Migration often results in two or more cultures coming into contact. This contact is especially likely for international migration where immigrants from one national group (the society of origin) come into contact with members of a different national group (the receiving society). Culture may include specific beliefs, attitudes, and customs, as well as values and behaviors. The term acculturation refers to the changes that may occur when individuals from different cultures come into contact, with possible changes in both immigrants and members of the receiving society. Psychological theory and research suggest that acculturation is bidimensional, with changes potentially taking place along two dimensions—one representing the maintenance or loss of the original culture and the other representing the adoption or rejection of the new culture.
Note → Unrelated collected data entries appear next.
Lemma strip_Some p s r : strip p s = Some r -> s = p +:+ r.
Proof.
  revert s; induction p as [|a p IH]; simpl; intros s H.
  - injection H as ->. reflexivity.
  - destruct s as [|b s]; [discriminate|].
    destruct (Ascii.eqb_spec a b) as [->|]; [|discriminate].
    change (String b s = String b (p +:+ r)). f_equal. now apply IH.
Qed.


Lemma TrimPrefix_app p r : TrimPrefix (p +:+ r) p = r.
Proof. unfold TrimPrefix. now rewrite strip_app. Qed.

Lemma TrimPrefix_no_prefix s p : HasPrefix s p = false -> TrimPrefix s p = s.
Proof.
  unfold HasPrefix, TrimPrefix. now destruct (strip p s).
Qed.

End GoStringsFacts.

Module GoPathTables.
Import GoPath.

Example Clean_table :
  map Clean
    [""; "abc"; "abc/def"; "a/b/c"; "."; ".."; "../.."; "../../abc"; "/abc";
     "/"; "abc/"; "abc/def/"; "a/b/c/"; "./"; "../"; "../../"; "/abc/";
     "abc//def//ghi"; "//abc"; "///abc"; "//abc//"; "abc//";
     "abc/./def"; "/./abc/def"; "abc/.";
     "abc/def/ghi/../jkl"; "abc/def/../ghi/../jkl"; "abc/def/.."; "abc/def/../..";
     "/abc/def/../.."; "abc/def/../../.."; "/abc/def/../../..";
     "abc/def/../../../ghi/jkl/../../../mno";
     "abc/./../def"; "abc//./../def"; "abc/../../././../def"]
  = ["."; "abc"; "abc/def"; "a/b/c"; "."; ".."; "../.."; "../../abc"; "/abc";
     "/"; "abc"; "abc/def"; "a/b/c"; "."; ".."; "../.."; "/abc";
     "abc/def/ghi"; "/abc"; "/abc"; "/abc"; "abc";
     "abc/def"; "/abc/def"; "abc";
     "abc/def/jkl"; "abc/jkl"; "abc"; ".";
     "/"; ".."; "/";
     "../../mno";
     "def"; "def"; "../../def"].
Proof. reflexivity. Qed.

Example Join_table :
  map Join
    [["a"; "b"]; ["a"; ""]; [""; "b"]; ["/"; "a"]; ["/"; ""]; ["a/"; "b"];
     ["a/"; ""]; [""; ""]; []; ["a"]; ["a"; "b"; "c"]; ["/"; "bkt"; "x/../y"]]
  = ["a/b"; "a"; "b"; "/a"; "/"; "a/b"; "a"; ""; ""; "a"; "a/b/c"; "/bkt/y"].
Proof. reflexivity. Qed.

End GoPathTables.

(** * The elements of a cleaned path *)

Module GoPathFacts.
Import GoPath Subtree.

Lemma app_cons c a b : String c a +:+ b = String c (a +:+ b).
Proof. reflexivity. Qed.

Lemma app_empty_l a : "" +:+ a = a.
Proof. reflexivity. Qed.

Lemma app_empty_r a : a +:+ "" = a.
Proof. induction a as [|c a IH]; [reflexivity|]. now rewrite app_cons, IH. Qed.

Lemma app_assoc a b c : (a +:+ b) +:+ c = a +:+ (b +:+ c).
Proof.
  induction a as [|x a IH]; [reflexivity|]. now rewrite !app_cons, IH.
Qed.

Lemma eqb_false_iff (a b : string) : String.eqb a b = false <-> a <> b.
Proof. destruct (String.eqb_spec a b); split; congruence. Qed.

Lemma split_not_nil s : split s <> [].
Proof.
  destruct s as [|c s]; simpl; [discriminate|].
  destruct (Ascii.eqb c "/"); [discriminate|].
  destruct (split s); discriminate.
Qed.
This bidimensionality is important because it suggests that acculturation is not linear from original culture to new culture, but instead that individuals may simultaneously participate in the new culture and maintain their original culture. The two cultures may be expressed at different times, in different contexts, or may merge to form cultural expressions that have aspects of both cultures. With voluntary and involuntary migration at historically high levels, understanding the drivers of migration and its consequences for migrants and those with whom they come into contact are essential for global cooperation and well-being.